Some snack categories today are tough to crack. According to data from IRI, Chicago, dollar sales in the crackers category during the 52 weeks ending September 4, 2016 rose 0.98 percent to reach $7.4 billion. Stagnant sales plagued several top companies, including Mondelez International (up 0.55 percent), Kellogg Co. (down 2.00 percent) and Stacy’s Pita Chip Company (down 1.74 percent).
Crackers with fillings faced the same conditions, with dollar sales rising 0.40 percent to reach a market share of $1.1 billion; same goes for graham crackers, up 1.53 percent to reach $453.6 million.
But select leaders in the cracker category had more-promising news. Sunshine Biscuits, maker of Cheez-Its, was up 5.37 percent to $917.6 million, and Pepperidge Farm saw dollar sales increase by 5.38 percent to 807.5 million.
“The overall market for crackers has been relatively low growth,” says Brian Blanchard, vice president of kid snacking and innovation and expansion, Pepperidge Farm, Norwalk, CT. “Growth in the market has been challenged because of shifting consumer tastes that have left many cracker brands struggling to maintain relevance with consumers.”
Clearly, some cracker producers are starting to grab more market share. The Mondelez brand Nabisco saw dollar sales rise 18.50 percent for its Ritz Fresh Stacks to $148.2 million. Also, Cheez-Its Grooves from Sunshine Biscuits were up 15.92 percent to $85.1 million. In the “with fillings” segment, Nabisco Ritz filled crackers were up 18.95 percent to $109.8 million, and Snyder’s-Lance brand Lance Toast Chee crackers were up 17.84 percent to $97.0 million; multiple Lance filled cracker products saw notable gains over the reporting period. In 2015, Lance added several new flavors to its Quick Starts Breakfast Biscuit Sandwiches.
Gluten-free is also still attracting attention. Crunchmaster saw some success with its products over the reporting period, up 6.91 in dollar sales to $51.4 million. It offers popped and other gluten-free chips made with edamame, ancient grains, sesame seeds, flax seeds, amaranth and quinoa.
Select trends are helping some cracker brands prepare for growth going forward—and aren’t experiencing growing pains of dipping sales while they reinvent themselves to meet shifting consumer demands.
And, what are those demands? “Transparency, nutrition and flavor,” says Genelle Chetcuti, senior director of marketing, RW Garcia, San Jose, CA.
If you ask Chetcuti, brands have to check all the boxes: transparency, communicating product origins and company practices; a clean label and better-for-you characteristics, complete with third-party certifications; and—perhaps most of all—offerings must be delicious. Gone are the days when health-conscious consumers will compromise on taste.
“At the end of the day, everyone wants a product that tastes great and satiates their snack needs,” Chetcuti says, “so brands need to be focused on innovation and getting ahead of the next trendy ingredient or flavor.”

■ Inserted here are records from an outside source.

(* ===== verification/Handlers.v ===== *)
(** * Handlers (src/transfer.rs): the server's connection and the client's transfers

    [handle_conn] and the two request handlers of the server, and the client's
    [send_core_with_stream] and [recv_core_with_stream].  What they do to the outside
    world is a trace of events in order; sockets, files and the running data plane answer
    through an environment, so every branch and every early return of the source is a
    branch here.  A panic of the data plane's construction stops the process: [Crash]. *)

From S2P Require Import Prelude Float64 Errors Net Protocol Rate Stats Runtime BlockIO Crypto Auth Control.
From S2P Require Import Transfer Sender Receiver.

(** The configuration of a sender before its peer is known ([SendConfig]). *)
Record SendConfig (Src : Type) := mkSendConfig {
  sf_peer : option SocketAddr;
  sf_expected_peer_ip : option IpAddr;
  sf_source : Src;
  sf_file_size : Z;
  sf_block_size : Z;
  sf_total_blocks : Z;
  sf_session : Z;
  sf_rate : RateConfig;
  sf_read_workers : Z;
  sf_crypto : option AeadBox;
  sf_warm_start : option RateWarmStart
}.
Arguments mkSendConfig {Src}.
Arguments sf_peer {Src}.
Arguments sf_expected_peer_ip {Src}.
Arguments sf_source {Src}.
Arguments sf_file_size {Src}.
Arguments sf_block_size {Src}.
Arguments sf_total_blocks {Src}.
Arguments sf_session {Src}.
Arguments sf_rate {Src}.
Arguments sf_read_workers {Src}.
Arguments sf_crypto {Src}.
Arguments sf_warm_start {Src}.

(** What [Sender::run] fixes for its threads once it knows the peer. *)
Definition run_config {Src} (c : SendConfig Src) (peer : SocketAddr) : SendCfg Src :=
  mkSendCfg (sf_source c) (sf_file_size c) (sf_block_size c) (sf_total_blocks c) (sf_session c)
    (rc_mode (sf_rate c)) (sf_crypto c) peer (initial_target (sf_rate c) (sf_warm_start c)).

(** ** Effects *)

(** What a handler does outside: replies on the control connection, opening an object by
    its path or by a resolver, allocating, binding a data socket, running the data plane. *)
Inductive event (Src : Type) :=
| EvAck (a : Ack)
| EvHello (h : Hello)
| EvResolve (name : string)
| EvOpen (path : string)
| EvAllocate (size : Z)
| EvBind
| EvRecv (cfg : RecvConfig)
| EvSend (cfg : SendConfig Src).
Arguments EvAck {Src}.
Arguments EvHello {Src}.
Arguments EvResolve {Src}.
Arguments EvOpen {Src}.
Arguments EvAllocate {Src}.
Arguments EvBind {Src}.
Arguments EvRecv {Src}.
Arguments EvSend {Src}.

(** How a piece of a handler ends: it goes on, returns early, or the process aborts. *)
Inductive ctl (A R : Type) :=
| Go (a : A)
| Return (r : R)
| Crash.
Arguments Go {A R}.
Arguments Return {A R}.
Arguments Crash {A R}.

Definition act (Src R A : Type) : Type := list (event Src) * ctl A R.

Global Instance act_ret {Src R} : MRet (act Src R) := λ A a, ([], Go a).
Global Instance act_bind {Src R} : MBind (act Src R) := λ A B f m,
  match m with
  | (es, Go a) => let '(es', c) := f a in (es ++ es', c)
  | (es, Return r) => (es, Return r)
  | (es, Crash) => (es, Crash)
  end.

Definition emit {Src R} (e : event Src) : act Src R unit := ([e], Go ()).
Definition finish {Src R A} (r : R) : act Src R A := ([], Return r).
Definition may_panic {Src R A} (o : outcome A) : act Src R A :=
  match o with Done a => ([], Go a) | Panic => ([], Crash) end.
(** [f(...)?] for a call that returns an [io::Result]. *)
Definition call {Src A} (r : result A io_error) : act Src (result unit io_error) A :=
  match r with Ok a => mret a | Err e => finish (Err e) end.

(** ** The server *)

Record AuthContext := mkAuthContext { ac_mode : string; ac_name : string; ac_peer_addr : SocketAddr }.
Definition Authorizer : Type := AuthContext → result (list byte) string.
Record AuthState := mkAuthState { as_token : list byte; as_client_mac : list byte }.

Better-for-you is baseline
Better-for-you branding and ingredient panels are no longer optional for cracker brands. In order to compete, snack producers must offer some products with either a clean label highlighting recognizable ingredients or nutrient-dense ingredients that boast a health benefit—or both.
“Consumers are demanding more transparency—in terms of a food’s source and origin, as well as processing and labeling—and clean, simple label options,” explains Courtney Schwartz, senior marketing communications manager of food technologies, Kemin, Des Moines, IA. “This renewed label awareness is fed by consumers’ concerns over preservatives and the importance of knowing where their food is coming from.” To that end, Kemin recently launched an oil-soluble green tea extract that can replace synthetic antioxidants and tocopherols in formulations. And, she notes, it meets clean-label demands while providing cost savings.

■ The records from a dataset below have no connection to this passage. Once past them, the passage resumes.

(* ===== verification/ControlPlane.v ===== *)
(** * The control plane arranges the transfer (src/transfer.rs, both ends)

    The client's cores and the server's handlers of [Handlers] put together over one
    exchange of Hello and Ack.  The data plane's theorems ask for two ends that agree and
    for a receiver that is set up soundly; here the handshake is shown to provide both. *)

From S2P Require Import Prelude Float64 Errors Net Protocol Rate Stats Runtime BlockIO Crypto Auth Control.
From S2P Require Import Transfer Sender Receiver ReceiverSys EndToEnd Handlers.

(** The receiver runs with the defaults filled in. *)
Lemma new_receiver_cfg {K} num_cpu c (sink : K) stats cfg st :
  new_receiver num_cpu c sink stats = Done (cfg, st) → cfg = recv_defaults num_cpu c.
Proof.
  unfold new_receiver. destruct (stage_depth _) as [d|]; [|done]. cbn [mbind outcome_bind].
  destruct (warm_receiver _ _ _) as [[]|]; [|done]. cbn [mbind outcome_bind]. intros E%Done_inj. by injection E.
Qed.

(** ** Traces of the client *)

Section client_traces.
Context {Src K : Type} `{!BlockSource Src, !Crc32c, !BlockSink K, !HmacCrate, !KexCrate}.
Implicit Types (env : ClientEnv Src K) (p : TransferParams).

(** The Hello a core writes. *)
Definition core_hello env p (token : option (list byte)) (mode name : string) (size crc : Z)
    (warm : option RateWarmStart) : Hello :=
  client_hello env p mode name size crc (default warm_default warm) (client_keys env p).2
    (client_proof token mode name size (client_keys env p).2).

Lemma traced_try_io {A} (P : event Src → Prop) (r : result A io_error) : traced P (try_io r).
Proof. unfold try_io. repeat trace_step. Qed.
Lemma traced_try_girth {A} (P : event Src → Prop) (r : result A GirthError) : traced P (try_girth r).
Proof. unfold try_girth. repeat trace_step. Qed.
Hint Resolve traced_try_io traced_try_girth : trace.

Lemma handshake_traced (P : event Src → Prop) env p token mode name size crc warm :
  P (EvHello (core_hello env p token mode name size crc warm)) →
  traced P (handshake env p token mode name size crc warm).
Proof.
  unfold core_hello, handshake. destruct (client_keys env p) as [priv pub]. cbn [fst snd]. intros Hh.
  repeat trace_step.
Qed.

Lemma send_core_traced (P : event Src → Prop) env addr source name p warm token handle :
  (∀ crc, P (EvHello (core_hello env p token MODE_SEND name (u64_as_i64 (src_len source)) crc (warm_for_params p warm)))) →
  P EvBind →
  (∀ crc a crypto peer total,
     (handshake env p token MODE_SEND name (u64_as_i64 (src_len source)) crc (warm_for_params p warm)).2 = Go (a, crypto) →
     num_blocks (u64_as_i64 (src_len source)) (tp_block_size p) = Done total →
     P (EvSend (push_sender p a crypto peer source (u64_as_i64 (src_len source)) total (warm_for_params p warm)))) →
  traced P (send_core_with_stream env addr source name p warm token handle).
Proof.
  intros Hh Hb Hs. unfold send_core_with_stream. cbv zeta.
  apply traced_bind; [apply traced_try_io|]. intros crc _.
  apply traced_bind; [by apply handshake_traced|]. intros [a crypto] Hg.
  apply traced_bind; [apply traced_try_io|]. intros peer _.
  apply traced_bind; [by apply traced_emit|]. intros _ _.
  apply traced_bind; [apply traced_try_io|]. intros _ _.
  apply traced_bind; [apply traced_may_panic|]. intros total Ht%may_panic_go.
  apply traced_bind; [by apply traced_emit; eapply Hs|]. intros _ _. repeat trace_step.
Qed.

Lemma recv_core_traced (P : event Src → Prop) env addr name (sink : K) p warm token handle :
  P (EvHello (core_hello env p token MODE_RECV name 0 0 (warm_for_params p warm))) →
  (∀ n, P (EvAllocate n)) → P EvBind →
  (∀ a crypto peer total cfg sink st,
     (handshake env p token MODE_RECV name 0 0 (warm_for_params p warm)).2 = Go (a, crypto) →
     num_blocks (a_size a) (tp_block_size p) = Done total →
     new_receiver (ce_num_cpu env) (pull_receiver p a crypto peer total (warm_for_params p warm)) (sink : K)
       stats_default = Done (cfg, st) → P (EvRecv cfg)) →
  traced P (recv_core_with_stream env addr name sink p warm token handle).
Proof.
  intros Hh Ha Hb Hs. unfold recv_core_with_stream. cbv zeta.
  apply traced_bind; [by apply handshake_traced|]. intros [a crypto] Hg.
  apply traced_bind; [by apply traced_emit|]. intros _ _. destruct (sink_allocate sink _) as [sink1 r].
  apply traced_bind; [apply traced_try_io|]. intros _ _.
  apply traced_bind; [apply traced_try_io|]. intros peer _.
  apply traced_bind; [by apply traced_emit|]. intros _ _.
  apply traced_bind; [apply traced_try_io|]. intros _ _.
  apply traced_bind; [apply traced_may_panic|]. intros total Ht%may_panic_go.
  apply traced_bind; [apply traced_may_panic|]. intros [cfg st] Hn%may_panic_go.
  apply traced_bind; [by apply traced_emit; eapply Hs|]. intros _ _. repeat trace_step.
Qed.

(** The Hello and the sender of a client's push. *)
Definition push_client_event env source name p warm token (e : event Src) : Prop :=
  let size := u64_as_i64 (src_len source) in
  (∀ h, e = EvHello h → ∃ crc, h = core_hello env p token MODE_SEND name size crc (warm_for_params p warm)) ∧
  (∀ cfg, e = EvSend cfg → ∃ crc a crypto peer total,
     (handshake env p token MODE_SEND name size crc (warm_for_params p warm)).2 = Go (a, crypto) ∧
     num_blocks size (tp_block_size p) = Done total ∧
     cfg = push_sender p a crypto peer source size total (warm_for_params p warm)).

Lemma push_client_events env addr source name p warm token handle :
  traced (push_client_event env source name p warm token)
    (send_core_with_stream env addr source name p warm token handle).
Proof.
  apply send_core_traced.
  - intros crc. split; [|done]. intros h [= <-]. by exists crc.
  - by split.
  - intros crc a crypto peer total Hg Ht. split; [done|]. intros c [= <-]. by exists crc, a, crypto, peer, total.
Qed.

(** The Hello and the receiver of a client's pull. *)
Definition pull_client_event env name p warm token (e : event Src) : Prop :=
  (∀ h, e = EvHello h → h = core_hello env p token MODE_RECV name 0 0 (warm_for_params p warm)) ∧
  (∀ cfg, e = EvRecv cfg → ∃ a crypto peer total,
     (handshake env p token MODE_RECV name 0 0 (warm_for_params p warm)).2 = Go (a, crypto) ∧
     num_blocks (a_size a) (tp_block_size p) = Done total ∧
     cfg = recv_defaults (ce_num_cpu env) (pull_receiver p a crypto peer total (warm_for_params p warm))).

Lemma pull_client_events env addr name (sink : K) p warm token handle :
  traced (pull_client_event env name p warm token)
    (recv_core_with_stream env addr name sink p warm token handle).
Proof.
  apply recv_core_traced.
  - split; [|done]. by intros h [= <-].
  - by split.
  - by split.
  - intros a crypto peer total cfg k st Hg Ht ->%new_receiver_cfg. split; [done|]. intros c [= <-].
    by exists a, crypto, peer, total.
Qed.
End client_traces.

(** ** Traces of the server *)

Section server_requests.
Context {Src K : Type} `{!BlockSource Src, !Crc32c, !BlockSink K, !HmacCrate, !KexCrate}.
Implicit Types (env : ServerEnv Src K) (h : Hello).

Lemma serve_request_traced (P : event Src → Prop) env params authorizer limits dir peer range session h :
  (∀ err b, P (EvAck (ack_err err b))) →
  (validate_hello_limits h limits = Ok () → h_mode h = MODE_SEND → ∀ auth,
     traced P (recv_from_client env h session (request_params params h) dir peer range auth)) →
  (validate_hello_limits h limits = Ok () → h_mode h = MODE_RECV → ∀ auth,
     traced P (send_to_client env h session (request_params params h) dir peer limits range auth)) →
  traced P (serve_request env params authorizer limits dir peer range session h).
Proof.
  intros Hrej Hs Hr. unfold serve_request. destruct (negb _); [by apply traced_reject|].
  destruct (validate_hello_limits h limits) as [[]|]; [|by apply traced_reject].
  apply traced_bind; [unfold authenticate; repeat (trace_step || apply traced_reject); done|]. intros auth _.
  destruct (bool_decide_reflect (h_mode h = MODE_SEND)); [by apply traced_as_call, Hs|].
  destruct (bool_decide_reflect (h_mode h = MODE_RECV)); [by apply traced_as_call, Hr|]. by apply traced_reject.
Qed.

(** What the server negotiated for a request. *)
Definition negotiated env h (session : Z) : result (bool * string * list byte * option AeadBox) string :=
  negotiate_crypto_server (se_aes_hardware env) (se_secret env) (h_encrypt h) (default [] (h_ciphers h))
    (default [] (h_pub_key h)) session.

When it comes to sweetness, says Catherine Barry, director of marketing, National Honey Board, Firestone, CO, manufacturers have a clean-label, easily recognizable ingredient in honey. “The all-natural sweetener has a positive perception from consumers and, since it is made in nature, satisfies clean-label demands,” she says. “Honey is also familiar, which can’t be underestimated when used in a new product.”
This speaks to yet another trend when it comes to clean label, which is a shift away from ideas like low-fat or 100-calorie packs, says Blanchard. “It’s much more about real and simple ingredients and minimal processing,” he adds, noting that low-fat and low-calorie have fallen out of favor because of the “perception that artificial ingredients and heavy processing are required to achieve them.”

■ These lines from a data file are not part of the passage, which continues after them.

(* ===== verification/Cli.v ===== *)
(** * The command line (src/bin/girth.rs)

    Flags and positional arguments, what the three commands do with them, and the exit status.
    [str::parse::<f64>] of the standard library is written out: its grammar, and the nearest
    double to the decimal it denotes.  [parse] is read against a grammar of argument lists. *)

From Stdlib Require Import Ascii.
From stdpp Require Import pretty.
From S2P Require Import Prelude Float64 Text Errors Net Protocol Rate Stats Runtime BlockIO Crypto Auth Control.
From S2P Require Import Transfer Sender Receiver Handlers Service.

(** ** Numbers *)

Definition take_sign (s : string) : bool * string :=
  match s with
  | String c s' => if bool_decide (c = "-"%char) then (true, s') else
                   if bool_decide (c = "+"%char) then (false, s') else (false, s)
  | EmptyString => (false, s)
  end.

(** The double nearest to [m * 10^e], ties to even. *)
Definition decimal_to_f64 (neg : bool) (m e : Z) : f64 :=
  match m with
  | Zpos p =>
      if 0 <=? e then binary_normalize 53 1024 (if neg then - (m * 10 ^ e) else m * 10 ^ e) 0 neg
      else SFdiv 53 1024 (S754_finite neg p 0) (S754_finite false (Z.to_pos (10 ^ (- e))) 0)
  | _ => S754_zero neg
  end.

(** The exponent, which ends the number. *)
Definition parse_exponent (s : string) : option Z :=
  match s with
  | EmptyString => Some 0
  | String c s' =>
      if bool_decide (c = "e"%char) || bool_decide (c = "E"%char) then
        let '(neg, s') := take_sign s' in
        match take_digits 0 0 s' with
        | (e, n, EmptyString) => if n =? 0 then None else Some (if neg : bool then - e else e)
        | _ => None
        end
      else None
  end.

Definition parse_number (neg : bool) (s : string) : option f64 :=
  let '(m, n, rest) := take_digits 0 0 s in
  let '(m, frac, rest) :=
    match rest with
    | String c rest' => if bool_decide (c = "."%char) then take_digits m 0 rest' else (m, 0, rest)
    | EmptyString => (m, 0, rest)
    end in
  if n + frac =? 0 then None else
  e ← parse_exponent rest;
  Some (decimal_to_f64 neg m (e - frac)).

(** [str::parse::<f64>]. *)
Definition parse_f64 (s : string) : option f64 :=
  let '(neg, body) := take_sign s in
  let word := to_ascii_lowercase body in
  if bool_decide (word = "inf") || bool_decide (word = "infinity") then Some (S754_infinity neg)
  else if bool_decide (word = "nan") then Some S754_nan
  else parse_number neg body.

(** ** Flags *)

(** [str::split_once] on [=]. *)
Fixpoint split_eq (s : string) : option (string * string) :=
  match s with
  | EmptyString => None
  | String c s' => if bool_decide (c = "="%char) then Some (EmptyString, s')
                   else '(n, v) ← split_eq s'; Some (String c n, v)
  end.

(** The flag an argument is, with its inline value. *)
Definition flag_of (a : string) : option (string * option string) :=
  match a with
  | String c flag =>
      if bool_decide (c = "-"%char) then
        Some match split_eq flag with Some (n, v) => (n, Some v) | None => (flag, None) end
      else None
  | EmptyString => None
  end.

Definition is_bool (name : string) : bool :=
  bool_decide (name = "adaptive") || bool_decide (name = "encrypt") || bool_decide (name = "allow-unauthenticated").

(** The variables of [parse]. *)
Record Flags := mkFlags {
  fl_rate_mbps : f64;
  fl_max_mbps : f64;
  fl_alpha_mbps : f64;
  fl_report_ms : Z;
  fl_addr : string;
  fl_dir : string;
  fl_auth_token : option string;
  fl_allow_unauthenticated : bool;
  fl_adaptive : bool;
  fl_encrypt : bool;
  fl_block_size : Z;
  fl_read_workers : Z;
  fl_feedback_interval_us : Z;
  fl_positionals : list string
}.

Definition flags_start : Flags :=
  let p := default_params in
  mkFlags (f64_of_Z 100) (f64_of_Z 10000) (f64_of_Z 30) 1000 ":7400" "." None false
    (tp_adaptive p) (tp_encrypt p) (tp_block_size p) (tp_read_workers p) (tp_feedback_interval_us p) [].

Definition set_rate_mbps x (f : Flags) : Flags :=
  mkFlags x (fl_max_mbps f) (fl_alpha_mbps f) (fl_report_ms f) (fl_addr f) (fl_dir f) (fl_auth_token f)
    (fl_allow_unauthenticated f) (fl_adaptive f) (fl_encrypt f) (fl_block_size f)
    (fl_read_workers f) (fl_feedback_interval_us f) (fl_positionals f).
Definition set_max_mbps x (f : Flags) : Flags :=
  mkFlags (fl_rate_mbps f) x (fl_alpha_mbps f) (fl_report_ms f) (fl_addr f) (fl_dir f) (fl_auth_token f)
    (fl_allow_unauthenticated f) (fl_adaptive f) (fl_encrypt f) (fl_block_size f)
    (fl_read_workers f) (fl_feedback_interval_us f) (fl_positionals f).
Definition set_alpha_mbps x (f : Flags) : Flags :=
  mkFlags (fl_rate_mbps f) (fl_max_mbps f) x (fl_report_ms f) (fl_addr f) (fl_dir f) (fl_auth_token f)
    (fl_allow_unauthenticated f) (fl_adaptive f) (fl_encrypt f) (fl_block_size f)
    (fl_read_workers f) (fl_feedback_interval_us f) (fl_positionals f).
Definition set_report_ms x (f : Flags) : Flags :=
  mkFlags (fl_rate_mbps f) (fl_max_mbps f) (fl_alpha_mbps f) x (fl_addr f) (fl_dir f) (fl_auth_token f)
    (fl_allow_unauthenticated f) (fl_adaptive f) (fl_encrypt f) (fl_block_size f)
    (fl_read_workers f) (fl_feedback_interval_us f) (fl_positionals f).
Definition set_addr x (f : Flags) : Flags :=
  mkFlags (fl_rate_mbps f) (fl_max_mbps f) (fl_alpha_mbps f) (fl_report_ms f) x (fl_dir f)
    (fl_auth_token f) (fl_allow_unauthenticated f) (fl_adaptive f) (fl_encrypt f) (fl_block_size f)
    (fl_read_workers f) (fl_feedback_interval_us f) (fl_positionals f).
Definition set_dir x (f : Flags) : Flags :=
  mkFlags (fl_rate_mbps f) (fl_max_mbps f) (fl_alpha_mbps f) (fl_report_ms f) (fl_addr f) x
    (fl_auth_token f) (fl_allow_unauthenticated f) (fl_adaptive f) (fl_encrypt f) (fl_block_size f)
    (fl_read_workers f) (fl_feedback_interval_us f) (fl_positionals f).
Definition set_auth_token x (f : Flags) : Flags :=
  mkFlags (fl_rate_mbps f) (fl_max_mbps f) (fl_alpha_mbps f) (fl_report_ms f) (fl_addr f) (fl_dir f) x
    (fl_allow_unauthenticated f) (fl_adaptive f) (fl_encrypt f) (fl_block_size f)
    (fl_read_workers f) (fl_feedback_interval_us f) (fl_positionals f).
Definition set_allow_unauthenticated x (f : Flags) : Flags :=
  mkFlags (fl_rate_mbps f) (fl_max_mbps f) (fl_alpha_mbps f) (fl_report_ms f) (fl_addr f) (fl_dir f)
    (fl_auth_token f) x (fl_adaptive f) (fl_encrypt f) (fl_block_size f) (fl_read_workers f)
    (fl_feedback_interval_us f) (fl_positionals f).
Definition set_adaptive x (f : Flags) : Flags :=
  mkFlags (fl_rate_mbps f) (fl_max_mbps f) (fl_alpha_mbps f) (fl_report_ms f) (fl_addr f) (fl_dir f)
    (fl_auth_token f) (fl_allow_unauthenticated f) x (fl_encrypt f) (fl_block_size f)
    (fl_read_workers f) (fl_feedback_interval_us f) (fl_positionals f).
Definition set_encrypt x (f : Flags) : Flags :=
  mkFlags (fl_rate_mbps f) (fl_max_mbps f) (fl_alpha_mbps f) (fl_report_ms f) (fl_addr f) (fl_dir f)
    (fl_auth_token f) (fl_allow_unauthenticated f) (fl_adaptive f) x (fl_block_size f)
    (fl_read_workers f) (fl_feedback_interval_us f) (fl_positionals f).
Definition set_block_size x (f : Flags) : Flags :=
  mkFlags (fl_rate_mbps f) (fl_max_mbps f) (fl_alpha_mbps f) (fl_report_ms f) (fl_addr f) (fl_dir f)
    (fl_auth_token f) (fl_allow_unauthenticated f) (fl_adaptive f) (fl_encrypt f) x
    (fl_read_workers f) (fl_feedback_interval_us f) (fl_positionals f).
Definition set_read_workers x (f : Flags) : Flags :=
  mkFlags (fl_rate_mbps f) (fl_max_mbps f) (fl_alpha_mbps f) (fl_report_ms f) (fl_addr f) (fl_dir f)
    (fl_auth_token f) (fl_allow_unauthenticated f) (fl_adaptive f) (fl_encrypt f) (fl_block_size f)
    x (fl_feedback_interval_us f) (fl_positionals f).
Definition set_feedback_interval_us x (f : Flags) : Flags :=
  mkFlags (fl_rate_mbps f) (fl_max_mbps f) (fl_alpha_mbps f) (fl_report_ms f) (fl_addr f) (fl_dir f)
    (fl_auth_token f) (fl_allow_unauthenticated f) (fl_adaptive f) (fl_encrypt f) (fl_block_size f)
    (fl_read_workers f) x (fl_positionals f).
Definition set_positionals x (f : Flags) : Flags :=
  mkFlags (fl_rate_mbps f) (fl_max_mbps f) (fl_alpha_mbps f) (fl_report_ms f) (fl_addr f) (fl_dir f)
    (fl_auth_token f) (fl_allow_unauthenticated f) (fl_adaptive f) (fl_encrypt f) (fl_block_size f)
    (fl_read_workers f) (fl_feedback_interval_us f) x.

At Pepperidge Farm, this takes the shape of cleaning up the label with USDA organic certifications and a heavy focus on that change when it comes to marketing and advertising. Made with Organic Wheat Goldfish check this box, but all Goldfish packaging now emphasizes the clean label elements that have always been a part of the product, like 100 percent real cheese, no artificial flavors or preservatives, and/or colors sourced from plants.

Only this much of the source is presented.